Much to my disappointment, it recently came to my attention that my fourth all-time most expensive purchase (behind my house, car and a little crocodile purse (that was so pricy, I made it promise me all 50 hatchlings from its next litter before I’d seal the deal) has gone out of style.
When I bought the pair of Ferragamo boots at Saks Fifth Avenue seven years ago, I was certain they’d be in vogue forever. At least that’s how I justified allowing my credit card to be maxed out by the salesperson, who stubbornly insisted it was necessary if I wanted to actually leave the store with them.
I still have the boots but as far as I can tell, they’ll never see daylight again. I didn’t realize they were no longer fashionable until the last time I wore them and saw my cousin had on a pair of knee-high boots, too. Hers looked hip. Mine looked like the boot equivalent of a pre-op hip badly in need of replacement.
The thing is, it seems as if very few things are truly classic.
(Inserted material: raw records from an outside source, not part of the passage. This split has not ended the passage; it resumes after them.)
(* ===== verification/Gateway.v ===== *)
(** [internal/gateway/gateway.go]: the HTTP gateway in front of the gRPC service.

    A handler is a function from the request and the world behind the
    generated client ([DBFServiceClient]) to the new world and the response.
    [json.NewDecoder(body).Decode] reads the first value of the body and is
    the class [JsonDecoder].  The mux is modelled on clean paths; listening,
    TLS and the log lines are not modelled. *)

From S2P Require Import Prelude GoBytes GoFmt Hash Counting CountingSpec CountingCodec.
From S2P Require Import WalCrypto WalFiles Json GoAny RaftFsm Node Service Sdk Grpc Auth AuditLog.
From stdpp Require Import sorting.
From Stdlib Require Import Ascii String.
#[local] Open Scope Z_scope.

(** * Definitions *)

Record GatewayConfig : Type := mkGatewayConfig {
  Port : Z;
  GRPCAddress : string;
  TLSCertFile : string;
  EnableTLS : bool;
  gw_APIKey : string;
  gw_APISecret : string
}.

(** The first value of a stream; an object is read whatever follows it on the next
    line. *)
Class JsonDecoder : Type := decode_first : list byte → option json.
Class JsonDecoderLaws `{JsonText, JsonDecoder} : Prop := {
  decode_first_print l rest : json_ascii (JObj l) = true → rest = [] ∨ head rest = Some (byte_of 10) →
    decode_first (json_print (JObj l) ++ rest) = Some (JObj l)
}.

Record http_request : Type := mkReq { r_Method : string; r_Path : string; r_Body : list byte }.

(** Status, headers and body; [None] is no JSON body. *)
Record http_response : Type := mkHttpResp {
  h_Status : Z;
  h_Header : gmap string string;
  h_Body : option json
}.

Definition StatusOK : Z := 200.
Definition StatusNoContent : Z := 204.
Definition StatusTemporaryRedirect : Z := 307.
Definition StatusBadRequest : Z := 400.
Definition StatusNotFound : Z := 404.
Definition StatusMethodNotAllowed : Z := 405.
Definition StatusInternalServerError : Z := 500.
(* ===== verification/Tls.v ===== *)
(** TLS configuration: [pkg/tls/config.go], the credentials of [auth.go], the
    listener of [server.go], and the stream layers of [tls_transport.go] and
    [node.go].

    [crypto/tls] and [crypto/x509] are classes of parameters ([X509],
    [TlsLib]); files are a map.  A [tls.Config] is the record of the fields
    the sources set; its callback [GetCertificate] is represented by the
    reloader it reads. *)

From S2P Require Import Prelude GoBytes GoFmt NetAddr Grpc.
From Stdlib Require Import Ascii String.
#[local] Open Scope Z_scope.

(** * Libraries *)

Inductive ClientAuthType : Type :=
  | NoClientCert | RequestClientCert | RequireAnyClientCert
  | VerifyClientCertIfGiven | RequireAndVerifyClientCert.
#[export] Instance ClientAuthType_eq_dec : EqDecision ClientAuthType.
Proof. solve_decision. Defined.

Class TlsLib `{X509} : Type := {
  KeyPair : Type;
  X509KeyPair : list byte → list byte → option KeyPair;
  CertPool : Type;
  NewCertPool : CertPool;
  AddCert : Certificate → CertPool → CertPool;
  AppendCertsFromPEM : list byte → option CertPool;        (* into an empty pool *)
  pool_Verify : Certificate → CertPool → bool
}.

(** A certificate in DER is an ASN.1 sequence: its first byte is 48. *)
Class TlsLibLaws `{TlsLib} : Prop := {
  ParseCertificate_der data c : ParseCertificate data = Some c → head data = Some (byte_of 48)
}.

Abbreviation files := (gmap string (list byte)).

Section tls.
Context `{TlsLib}.

Record tls_Config : Type := mkTlsConfig {
  tc_Certificates : list KeyPair;
  tc_MinVersion : Z;
  tc_CipherSuites : list Z;
  tc_ClientAuth : ClientAuthType;
  tc_ClientCAs : option CertPool;
  tc_RootCAs : option CertPool;
  tc_ServerName : string;
  tc_InsecureSkipVerify : bool
}.

Definition VersionTLS12 : Z := 0x0303.
Definition VersionTLS13 : Z := 0x0304.

(** * pkg/tls *)

Record Config : Type := mkConfig {
  CertPath : string;
  KeyPath : string;
  CAPath : string;
  MinVersion : Z;
  CipherSuites : list Z;
  ClientAuth : ClientAuthType
}.

Definition secureCipherSuites : list Z := [0x1301; 0x1302; 0x1303].

Definition DefaultTLSConfig : Config :=
  mkConfig "" "" "" VersionTLS13 secureCipherSuites RequireAndVerifyClientCert.

Inductive tls_error : Type :=
  | ELoadCertificate | EReadCA | EParseCA | EDecodePEM | EParseCertificate | EVerify | EHandshake | EDialTCP | EListen.

Definition LoadTLSCertificate (fs : files) (certPath keyPath : string) : result tls_error KeyPair :=
  match fs !! certPath, fs !! keyPath with
  | Some c, Some k => match X509KeyPair c k with Some p => Ok p | None => Err ELoadCertificate end
  | _, _ => Err ELoadCertificate
  end.

Definition LoadCACertPool (fs : files) (caPath : string) : result tls_error CertPool :=
  match fs !! caPath with
  | None => Err EReadCA
  | Some pem => match AppendCertsFromPEM pem with Some p => Ok p | None => Err EParseCA end
  end.

Definition server_config (cfg : Config) (cert : KeyPair) (cas : option CertPool) : tls_Config :=
  mkTlsConfig [cert] (MinVersion cfg) (CipherSuites cfg) (ClientAuth cfg) cas None "" false.

Definition BuildTLSConfig (fs : files) (cfg : Config) : result tls_error tls_Config :=
  cert ← LoadTLSCertificate fs (CertPath cfg) (KeyPath cfg);
  if decide (CAPath cfg ≠ "" ∧ ClientAuth cfg ≠ NoClientCert) then
    pool ← LoadCACertPool fs (CAPath cfg); Ok (server_config cfg cert (Some pool))
  else Ok (server_config cfg cert None).

Record CertReloader : Type := mkReloader {
  cr_config : Config;
  cr_cert : option KeyPair;
  cr_caPool : option CertPool;
  cr_lastLoad : option Z;            (* the zero time until the first load *)
  cr_reloadDur : Z
}.

(** The certificate is stored before the pool is read. *)
Definition reload (fs : files) (now : Z) (r : CertReloader) : CertReloader * option tls_error :=
  let c := cr_config r in
  match LoadTLSCertificate fs (CertPath c) (KeyPath c) with
  | Err e => (r, Some e)
  | Ok cert =>
      let r := mkReloader c (Some cert) (cr_caPool r) (cr_lastLoad r) (cr_reloadDur r) in
      if decide (CAPath c ≠ "") then
        match LoadCACertPool fs (CAPath c) with
        | Err e => (r, Some e)
        | Ok pool => (mkReloader c (Some cert) (Some pool) (Some now) (cr_reloadDur r), None)
        end
      else (mkReloader c (Some cert) (cr_caPool r) (Some now) (cr_reloadDur r), None)
  end.

Definition NewCertReloader (fs : files) (now : Z) (cfg : Config) (reloadInterval : Z) : result tls_error CertReloader :=
  match reload fs now (mkReloader cfg None None None reloadInterval) with
  | (r, None) => Ok r
  | (_, Some e) => Err e
  end.

Definition needs_reload (now : Z) (r : CertReloader) : bool :=
  match cr_lastLoad r with Some t => bool_decide (cr_reloadDur r < now - t) | None => true end.

(** A nil certificate would panic; a constructed reloader has one. *)
Definition GetTLSConfig (fs : files) (now : Z) (r : CertReloader) : CertReloader * go (result tls_error tls_Config) :=
  let '(r, e) := if needs_reload now r then reload fs now r else (r, None) in
  (r, match e with
      | Some e => Ret (Err e)
      | None => match cr_cert r with
                | None => Panic NilDereference
                | Some cert => Ret (Ok (server_config (cr_config r) cert (cr_caPool r)))
                end
      end).

(** The callback of the configuration: whatever certificate the reloader holds. *)
Definition GetCertificate (r : CertReloader) : option KeyPair := cr_cert r.

Definition ValidateCertificate (certPEM : list byte) (caPool : CertPool) : result tls_error unit :=
  match pem_Decode certPEM with
  | Some (ty, der) =>
      if decide (ty = "CERTIFICATE") then
        match ParseCertificate der with
        | None => Err EParseCertificate
        | Some c => if pool_Verify c caPool then Ok tt else Err EVerify
        end
      else Err EDecodePEM
  | None => Err EDecodePEM
  end.

(** * The gRPC server *)

Definition LoadTLSCredentials (fs : files) (certPath keyPath caPath : string) : result tls_error tls_Config :=
  cert ← LoadTLSCertificate fs certPath keyPath;
  pool ← LoadCACertPool fs caPath;
  Ok (mkTlsConfig [cert] VersionTLS12 [] RequireAndVerifyClientCert (Some pool) None "" false).

Record ServerTLS : Type := mkServerTLS {
  TLSMinVersion : Z;
  TLSCertPath : string;
  TLSKeyPath : string;
  TLSCAPath : string;
  TLSReloadInterval : Z
}.
Lemma mixed_report_panics_witness : mixedResults (mkResults 7 0 7 []) 60 = Panic IndexOutOfRange ∧
  ∃ r, printResults (mkResults 7 0 7 []) 60 = Ret r ∧ rp_percentiles r = None.
Proof. exact (mixed_report_panics (mkResults 7 0 7 []) 60 eq_refl). Defined.

Lemma answers_never_fail_witness : failedOps (b_results bm_end) = 0.
Proof.
  apply (answers_never_fail "n1" bm_load 10 1 0 bm_node bm_trace bm_end); [|exact bm_run].
  intros read item w. cbn. unfold ask_node. destruct (server_Add w item) as [[n r]|] eqn:E; [done|].
  exfalso. unfold server_Add, Node_Add, propose in E. case_decide; [done|]. destruct (n_raftNode w); done.
Defined.
End witnesses.
(** * Backtracking CSP search (Project-2/submission.py)

    A shallow embedding of the class [BacktrackingSearch]: the consistency
    check, the variable selection, the AC-3 propagation and the recursive
    search, over an explicit store that holds the engine's fields, the
    Python list objects (by location) and the assignment dictionary.

    The methods live in a state-and-exception monad.  The two unbounded
    constructs, the recursion of [backtrack] and the [while] loop of
    [arc_consistency_check], take fuel; [solve_terminates] shows that
    [solve] never lacks it from some amount on. *)

From stdpp Require Import base option list.
From Stdlib Require Import ZArith Lia.
(** * claude-code-chat-export: conversation reconstruction and rendering

    A shallow embedding of [export.py]: the two passes of [parse_messages]
    (result correlation and turn reconstruction), the Markdown-subset
    transducer [md_to_html], the tool formatters and the per-tool part of
    the HTML renderer, with the properties of the specification proved
    (or refuted) on them.

    Conventions of the embedding.
    - A Python [str] is a Rocq [string]; each character stands for the code
      point of the same number, so the model covers text in U+0000..U+00FF.
    - A value produced by [json.loads] is a [json]; numbers are integers
      (a log holding a fractional number is outside the model).
    - A Python exception is a [Raise] in the monad [py]. *)

From Stdlib Require Import ZArith List String Ascii Bool Lia DecimalString.
Import ListNotations.
Open Scope string_scope.
Set Warnings "-register-all".

(** ** Python values and exceptions *)

Inductive json : Type :=
| JNull
| JBool (b : bool)
| JInt (z : Z)
| JStr (s : string)
| JArr (l : list json)
| JObj (kvs : list (string * json)).

Inductive exn : Type := KeyError | TypeError | AttributeError.

Inductive py (A : Type) : Type :=
| Return (a : A)
| Raise (e : exn).
Arguments Return {A} a.
Arguments Raise {A} e.

Definition bind {A B : Type} (c : py A) (k : A -> py B) : py B :=
  match c with
  | Return a => k a
  | Raise e => Raise e
  end.

Notation "x <- c ;; k" := (bind c (fun x => k))
  (at level 61, c at next level, right associativity).
Notation "' p <- c ;; k" := (bind c (fun p => k))
  (at level 61, p pattern, c at next level, right associativity).

(** ** Characters and strings *)

Definition LF : ascii := "010"%char.
Definition nl : string := String LF "".
Definition dq : string := String "034"%char "".

(** [str.isspace] on U+0000..U+00FF: TAB..CR, FS..US, SPACE, NEL, NBSP. *)
Definition is_space (c : ascii) : bool :=
  let n := nat_of_ascii c in
  ((9 <=? n)%nat && (n <=? 13)%nat) || ((28 <=? n)%nat && (n <=? 32)%nat)
  || (n =? 133)%nat || (n =? 160)%nat.

Fixpoint lstrip (s : string) : string :=
  match s with
  | "" => ""
  | String c r => if is_space c then lstrip r else s
  end.

Fixpoint rstrip (s : string) : string :=
  match s with
  | "" => ""
  | String c r =>
      match rstrip r with
      | "" => if is_space c then "" else String c ""
      | r' => String c r'
      end
  end.

(** [s.strip()] *)
Definition strip (s : string) : string := lstrip (rstrip s).

Definition nonempty (s : string) : bool :=
  match s with "" => false | _ => true end.

(** [s[len(p):]] when [s.startswith(p)] *)
Fixpoint drop_prefix (p s : string) : option string :=
  match p, s with
  | "", _ => Some s
  | String a p', String b s' =>
      if Ascii.eqb a b then drop_prefix p' s' else None
  | String _ _, "" => None
  end.

Definition startswith (s p : string) : bool :=
  match drop_prefix p s with Some _ => true | None => false end.

(** First occurrence of [p] in [s]: the text before it and the text after. *)
Fixpoint find_sub (p s : string) : option (string * string) :=
  match drop_prefix p s with
  | Some r => Some ("", r)
  | None =>
      match s with
      | "" => None
      | String c s' =>
          match find_sub p s' with
          | Some (a, b) => Some (String c a, b)
          | None => None
          end
      end
  end.

(** [p in s] *)
Definition contains (p s : string) : bool :=
  match find_sub p s with Some _ => true | None => false end.

(** [sep.join(l)] *)
Fixpoint join (sep : string) (l : list string) : string :=
  match l with
  | [] => ""
  | [x] => x
  | x :: r => x ++ sep ++ join sep r
  end.

(** ** Dictionaries, truthiness, [str()] *)

(** A parsed object is the list of its items in order; [json.loads] leaves
    each key once, so the first binding of a key is its only one. *)
Fixpoint assoc (k : string) (kvs : list (string * json)) : option json :=
  match kvs with
  | [] => None
  | (k', v) :: r => if String.eqb k k' then Some v else assoc k r
  end.

(** [d[k]] *)
Definition subscript (d : json) (k : string) : py json :=
  match d with
  | JObj kvs =>
      match assoc k kvs with
      | Some v => Return v
      | None => Raise KeyError
      end
  | _ => Raise TypeError
  end.

(** [d.get(k, default)] *)
Definition dget (d : json) (k : string) (default : json) : py json :=
  match d with
  | JObj kvs =>
      match assoc k kvs with
      | Some v => Return v
      | None => Return default
      end
  | _ => Raise AttributeError
  end.

(** [isinstance(v, dict)], [isinstance(v, str)], [isinstance(v, list)] *)
Definition is_dict (v : json) : bool :=
  match v with JObj _ => true | _ => false end.
Definition is_str (v : json) : bool :=
  match v with JStr _ => true | _ => false end.
Definition is_list (v : json) : bool :=
  match v with JArr _ => true | _ => false end.

(** [v == 'literal'] *)
Definition eq_str (v : json) (s : string) : bool :=
  match v with JStr t => String.eqb t s | _ => false end.

(** [bool(v)] *)
Definition truthy (v : json) : bool :=
  match v with
  | JNull => false
  | JBool b => b
  | JInt z => negb (z =? 0)%Z
  | JStr s => nonempty s
  | JArr l => match l with [] => false | _ => true end
  | JObj kvs => match kvs with [] => false | _ => true end
  end.

(** [for x in v] *)
Definition iterate (v : json) : py (list json) :=
  match v with
  | JArr l => Return l
  | JObj kvs => Return (map (fun kv => JStr (fst kv)) kvs)
  | JStr s => Return (map (fun c => JStr (String c "")) (list_ascii_of_string s))
  | _ => Raise TypeError
  end.

Definition str_of_Z (z : Z) : string := NilZero.string_of_int (Z.to_int z).

Definition hex_digit (n : nat) : ascii :=
  if (n <? 10)%nat then ascii_of_nat (48 + n) else ascii_of_nat (87 + n).
Lemma funding_rate_calculate_runs (self : Self) (data : DataFrame)
    (σ : State) (d : nat) :
  heap σ !! d = Some (of_series data) →
  let pure := FundingRateStrategy.calculate self data (generator σ) in
  ∃ (o' : Object) (news : list Object),
    Store.FundingRate.calculate self d σ =
      (Ok (length (heap σ)),
       {| heap := heap σ ++ o' :: news; generator := pure.2 |}) ∧
    Holds o' (length pure.1) (columns_of funding_rate_schema pure.1).
Proof.
  intros Hd pure.
  destruct (ends_fresh_normal
              (λ data funding_rate,
                 _ ← assign "funding_rate" (Numbers funding_rate) data;
                 funding_rate ← numbers "funding_rate" data;
                 _ ← assign "fr_buy_signal"
                       (Flags (map (λ r, flt r (fl (- threshold self)%Q)) funding_rate))
                       data;
                 funding_rate ← numbers "funding_rate" data;
                 _ ← assign "fr_sell_signal"
                       (Flags (map (λ r, fgt r (fl (threshold self))) funding_rate))
                       data;
                 mret data)
              0 (5 # 10000) (of_series data) σ d
              (λ r o' _, r = Ok (length (heap σ)) ∧
                         Holds o' (length pure.1) (columns_of funding_rate_schema pure.1))
              Hd) as (r & o' & news & Hrun & -> & Hholds).
  2:{ exists o', news. split; [|done]. exact Hrun. }
  cbn [rows of_series].
  set (rates := (NumpyRandom.normal 0 (5 # 10000) (length data) (generator σ)).1).
  assert (pure.1 = signals self data rates) as Hpure by done.
  assert (length rates = length data) as Hlr by apply normal_length.
  eapply ends_bind; [apply runs_assign|].
  eapply ends_bind; [apply runs_numbers; reflexivity|].
  eapply ends_bind; [apply runs_assign|].
  eapply ends_bind; [apply runs_numbers; reflexivity|].
  eapply ends_bind; [apply runs_assign|].
  apply ends_ret. split; [done|]. rewrite Hpure.
  pose proof (funding_rate_signals_length self data rates Hlr) as Hl0.
  split; [by rewrite Hl0|].
  repeat (apply Forall_cons; split); [..|done]; cbv beta;
    cbn [fst snd column_of rows columns of_series];
    repeat (rewrite lookup_insert_ne by done); rewrite lookup_insert_eq;
    do 2 f_equal; (apply fmap_rows_eq; [|intros j r Hr]).
  all: try column_length.
  all: pose proof (funding_rate_signals_row _ _ _ _ _ Hr) as Hc;
       destruct (signals_lookup _ _ _ _ _ Hr) as (Hrate & Hbuy & Hsell);
       pose proof (lookup_lt_Some _ _ _ Hc) as Hj.
  all: column_lookup.
Qed.

End FundingRateCalculate.

Section GoldenCrossRuns.

Import GoldenCrossStrategy Store Runs.

Lemma MA_inj (p q : Z) : Store.GoldenCross.MA p = Store.GoldenCross.MA q → p = q.
Proof.
  unfold Store.GoldenCross.MA. intros Heq.
  apply (inj (String.app "MA_")) in Heq. by apply (inj pretty) in Heq.
Qed.

Ltac ma_ne :=
  first [done | by (unfold Store.GoldenCross.MA; cbn; discriminate)].

Ltac in_schema :=
  unfold golden_cross_schema, candle_schema; cbn [app];
  repeat first [apply list_elem_of_here|apply list_elem_of_further].

Ltac others_same :=
  unfold golden_cross_schema, candle_schema; cbn [app];
  repeat (constructor; [by (cbn; try case_decide; ma_ne)|]); constructor.

(** One half of the body of the loop, once the averages of the bar before
    are read: the flag of a crossing. *)
Lemma golden_cross_event_runs (self : Self) (event : string)
    (before after : float → float → bool) (fe : Row → bool)
    (set : bool → Row → Row) (d i N : nat) (rows : list Row) (o : Object) (p c : Row) :
  Holds o N (columns_of (golden_cross_schema self) rows) →
  rows !! i = Some c → i < N →
  (event, FlagField fe) ∈ golden_cross_schema self →
  Forall (λ nf, if decide (nf.1 = event) then nf.2 = FlagField fe
                else same_field nf.2 (set true c) c) (golden_cross_schema self) →
  fe (set true c) = true →
  ∃ o',
    Runs (if before (ma_short p) (ma_long p) then
            x ← number (Store.GoldenCross.MA (short_period self)) i d;
            y ← number (Store.GoldenCross.MA (long_period self)) i d;
            if after x y then set_flag event i true d else mret ()
          else mret ()) d o (Ok ()) o' [] ∧
    Holds o' N (columns_of (golden_cross_schema self)
                  (<[i := if before (ma_short p) (ma_long p)
                               && after (ma_short c) (ma_long c)
                          then set true c else c]> rows)).
Proof.
  intros Hholds Hc Hi Hev Hsame Hset.
  pose proof (runs_number_row _ _ _ _ _ ma_short d i c Hholds ltac:(in_schema) Hc)
    as Hread_s.
  pose proof (runs_number_row _ _ _ _ _ ma_long d i c Hholds ltac:(in_schema) Hc)
    as Hread_l.
  destruct (before (ma_short p) (ma_long p)); cbn [andb].
  - destruct (after (ma_short c) (ma_long c)) eqn:Hafter.
    + destruct (runs_set_flag_row _ _ _ _ _ fe set true d i c Hholds Hc Hi Hev Hsame Hset)
        as (o' & Hrun & Hholds').
      exists o'. split; [|done].
      apply (runs_bind _ _ _ _ _ _ _ _ [] [] Hread_s).
      apply (runs_bind _ _ _ _ _ _ _ _ [] [] Hread_l).
      by rewrite Hafter.
    + exists o. split; [|by apply holds_same].
      apply (runs_bind _ _ _ _ _ _ _ _ [] [] Hread_s).
      apply (runs_bind _ _ _ _ _ _ _ _ [] [] Hread_l).
      rewrite Hafter. apply runs_ret.
  - exists o. split; [|by apply holds_same]. apply runs_ret.
Qed.
(** * ts-tvl: functional model of the TROPIC01 host protocol

    Shallow embedding of [tvl/messages/datafield.py] (wire codec of a
    message field) and of [tvl/targets/model/base_model.py] (dispatcher,
    effective configuration, access privileges, session handling), with the
    properties of the specification stated and proved over them. *)

From Stdlib Require Import ZArith List Lia Bool Ascii.
From Stdlib Require Import Strings.Byte.
From stdpp Require Import base option list gmap.

Local Open Scope Z_scope.

(** ** Exceptions and results

    Python raises; the embedding returns.  [res A] is either the value a
    call returns or the exception it raises.  The exception classes are the
    ones the two source files raise or catch, next to the two conditions
    the specification names for a register write ([InvalidBitIndex],
    [InvalidAddress]).  [SubclassNotFoundError] and [NoValidSubclassError]
    are taken as unrelated classes: neither [except] clause of the
    dispatcher catches the other's exception.  [L2ProcessingError status]
    stands for that class and its subclasses, which carry a status. *)

(** Modelled from the spec: [L2StatusEnum] of the absent [constants]
    module, with the status codes the specification lists. *)
Inductive L2StatusEnum : Type :=
| REQ_OK
| GEN_ERR
| CRC_ERR
| UNKNOWN_REQ.

Inductive exn : Type :=
| TypeNotSupportedError
| ListTooLongError
| DataValueError
| AssertionError
| RuntimeError
| NotImplementedError
| SubclassNotFoundError
| NoValidSubclassError
| L2ProcessingError (status : L2StatusEnum)
| L3ProcessingErrorUnauthorized
| InvalidBitIndex
| InvalidAddress
| OtherError (tag : Z).

Inductive res (A : Type) : Type :=
| Ret (a : A)
| Raise (e : exn).

Arguments Ret {A} a.
Arguments Raise {A} e.

Definition bytes : Type := list Byte.byte.

Definition Z_of_byte (b : Byte.byte) : Z := Z.of_N (Byte.to_N b).

Definition byte_of_Z (z : Z) : Byte.byte :=
  match Byte.of_N (Z.to_N z) with
  | Some b => b
  | None => Byte.x00
  end.

(** ** [struct.pack] / [struct.unpack] for the unsigned formats B, H, I, Q *)

Module Struct.

(** [w] bytes of [v], least significant first. *)
Fixpoint le_bytes (w : nat) (v : Z) : bytes :=
  match w with
  | O => []
  | S w' => byte_of_Z (v mod 256) :: le_bytes w' (v / 256)
  end.

Fixpoint le_int (bs : bytes) : Z :=
  match bs with
  | [] => 0
  | b :: bs' => Z_of_byte b + 256 * le_int bs'
  end.

End Struct.

(** ** tvl/messages/endianness.py *)

Inductive Endianness : Type := little | big.

(** ** tvl/messages/datafield.py *)

Inductive Dtype : Type := UINT8 | UINT16 | UINT32 | UINT64.

Definition nb_bytes (d : Dtype) : nat :=
  match d with
  | UINT8 => 1
  | UINT16 => 2
  | UINT32 => 4
  | UINT64 => 8
  end%nat.

Record Params : Type := mkParams {
  dtype : Dtype;
  min_size : Z;
  max_size : Z
}.

(** [Params.__post_init__]: [size], when given, overrides both bounds; then
    the three checks, each raising [ParamError] (here [None]). *)
Definition Params_init (d : Dtype) (size : option Z) (mn mx : Z) : option Params :=
  let mn' := match size with Some s => s | None => mn end in
  let mx' := match size with Some s => s | None => mx end in
  if mn' <? 0 then None
  else if mx' <? 1 then None
  else if mx' <? mn' then None
  else Some (mkParams d mn' mx').

Definition has_variable_size (p : Params) : bool :=
  negb (min_size p =? max_size p).

Section Codec.

(** The process-wide setting [endianness]. *)
Variable endianness : Endianness.

Definition encode_int (d : Dtype) (v : Z) : bytes :=
  match endianness with
  | little => Struct.le_bytes (nb_bytes d) v
  | big => rev (Struct.le_bytes (nb_bytes d) v)
  end.

Definition decode_int (bs : bytes) : Z :=
  match endianness with
  | little => Struct.le_int bs
  | big => Struct.le_int (rev bs)
  end.

Definition fits (d : Dtype) (v : Z) : bool :=
  (0 <=? v) && (v <? 2 ^ (8 * Z.of_nat (nb_bytes d))).

(** [struct.pack(f"{fmt}{len(values)}{dtype}", *values)]; [None] stands
    for [struct.error], raised when an argument is out of range. *)
Fixpoint struct_pack (d : Dtype) (values : list Z) : option bytes :=
  match values with
  | [] => Some []
  | v :: vs =>
      if fits d v then
        match struct_pack d vs with
        | Some bs => Some (encode_int d v ++ bs)
        | None => None
        end
      else None
  end.

(** [struct.unpack(f"{fmt}{dtype}", value)]: one element, and
    [struct.error] unless the buffer has exactly the format's size. *)
Definition struct_unpack_one (d : Dtype) (value : bytes) : option (list Z) :=
  if Nat.eqb (length value) (nb_bytes d) then Some [decode_int value] else None.

(** [struct.unpack(f"{fmt}{len(value)}B", value)]: never fails. *)
Definition struct_unpack_u8 (value : bytes) : list Z := map Z_of_byte value.

Inductive DataFieldInputData : Type :=
| AUTO
| VInt (v : Z)
| VBytes (b : bytes)
| VList (l : list Z)
| VOther.

(** The attribute [_value]: a list of ints, or the singleton [AUTO]. *)
Inductive StoredValue : Type :=
| SAuto
| SList (l : list Z).

Record DataField : Type := mkDataField {
  params : Params;
  _value : StoredValue
}.

Definition _format_to_list (value : DataFieldInputData) (instance : DataField)
  : res (list Z) :=
  match value with
  | VInt v => Ret [v]
  | VBytes b =>
      match struct_unpack_one (dtype (params instance)) b with
      | Some l => Ret l
      | None => Ret (struct_unpack_u8 b)
      end
  | VList l => Ret l
  | AUTO =>
      (* [_AUTO] subclasses [bytes]: an empty buffer *)
      match struct_unpack_one (dtype (params instance)) [] with
      | Some l => Ret l
      | None => Ret (struct_unpack_u8 [])
      end
  | VOther => Raise TypeNotSupportedError
  end.

(** [ValueDescriptor.__set__]: the outcome and the instance afterwards. *)
Definition __set__ (instance : DataField) (value : DataFieldInputData)
  : res unit * DataField :=
  match value with
  | AUTO => (Ret tt, mkDataField (params instance) SAuto)
  | _ =>
      match _format_to_list value instance with
      | Raise e => (Raise e, instance)
      | Ret value =>
          let length := Z.of_nat (length value) in
          if length >? max_size (params instance) then
            (Raise ListTooLongError, instance)
          else
            let min_length :=
              if has_variable_size (params instance)
              then min_size (params instance)
              else max_size (params instance) in
            let padding_length := min_length - length in
            let value :=
              if padding_length >? 0
              then value ++ replicate (Z.to_nat padding_length) 0
              else value in
            (Ret tt, mkDataField (params instance) (SList value))
      end
  end.

(** [DataField.__len__]. *)
Definition __len__ (instance : DataField) : Z :=
  match _value instance with
  | SAuto => min_size (params instance) * Z.of_nat (nb_bytes (dtype (params instance)))
  | SList l => Z.of_nat (length l) * Z.of_nat (nb_bytes (dtype (params instance)))
  end.

(** [DataField.to_bytes]. *)
Definition to_bytes (instance : DataField) : res bytes :=
  match _value instance with
  | SAuto => Raise AssertionError
  | SList l =>
      match struct_pack (dtype (params instance)) l with
      | Some bs => Ret bs
      | None => Raise DataValueError
      end
  end.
Aside from the little black dress, Levi’s and Britney Spears’ hair extensions, it’s a rare commodity that can survive more than a few years in the spotlight.
On the other hand, I’m hardly the foremost expert on anything trendy. I figured when skinny jeans came back in, the people who wore them did so only with the intention of being ironic since nobody has ever looked good in them.
Side ponytails and off the shoulder sweatshirts were the next to re-emerge on the fashion scene, at which time I scoffed, “What’s next, the acid washed denim vest?” (Turns out that particular bad 1980s memory is making a comeback this fall.)
A diet rich in carbs was in forever until it was out for good. Now with the rising (re-) popularity of Julia Child and the Food Network, carbs (and butter) are back with a vengeance. It seems as if the only eating trend never to go out of style is starvation.
Last month my husband and I watched the Harrison Ford and Julia Ormond remake of the 1954 Humphrey Bogart and Audrey Hepburn classic, “Sabrina.”
“This one is almost as good as the original,” I raved to him. “She’s the epitome of timeless elegance in it. She just exudes European sophistication.”
About 30 minutes into the film he hit the pause button. “Let me get this straight. She leaves New York, goes to France and becomes a lesbian, right?”
Truth be told, I hadn’t watched it since it was released in 1995. Sure enough, 14 years later, with the shoulder pads firmly ensconced in the boxy blazer, balloon-like trousers and a nearly full-blown mullet, indeed, Julia Ormond’s Sabrina could have been mistaken for Paula Poundstone or Joan Jett.
When “Friends” made its debut in 1994, Jennifer Aniston’s “Rachel” haircut was all the rage (it even has its own Wikipedia entry, but then again, so does the basset hound from “The Dukes of Hazzard”). Bouncy, square layered hairstyles sprung up on women everywhere. Looking back, it was an awful cut that flattered no one (including Jennifer Aniston), but at the time, it seemed like the the search for the perfect cut had ended. (That is, until Kate Gosselin came along.)
Another classic that seemed as if it would never fade away is the sex tape. Time was a Z-list celebrity could get it on with some other Z-lister and capture it on a home video camera, which one or both of them would promptly lose “by accident” at the airport or have “stolen” from their house or hotel. The sex tape guaranteed their Q-rating would shoot up to the next level, affording them such lofty career moves as introducing an eponymous cheap clothing or perfume line, a supporting role in a B movie, a Playboy pictorial or a spot on “Dancing With the Stars.”
But nowadays nobody pays attention to sex tapes because they’re become de rigueur. No Hollywood movie or television premiere is complete without word leaking that a sex tape with one of the actors has been discovered just prior to its debut. Not having one (or not going to court to get an injunction against the release of one) is career suicide.
I’m hopeful if I hold onto my Ferragamo boots long enough I’ll be able to wear them again someday when the fashion tides change. And I vow to never to cut carbs out of my diet so I can always be with, and/or ahead of at least one trend.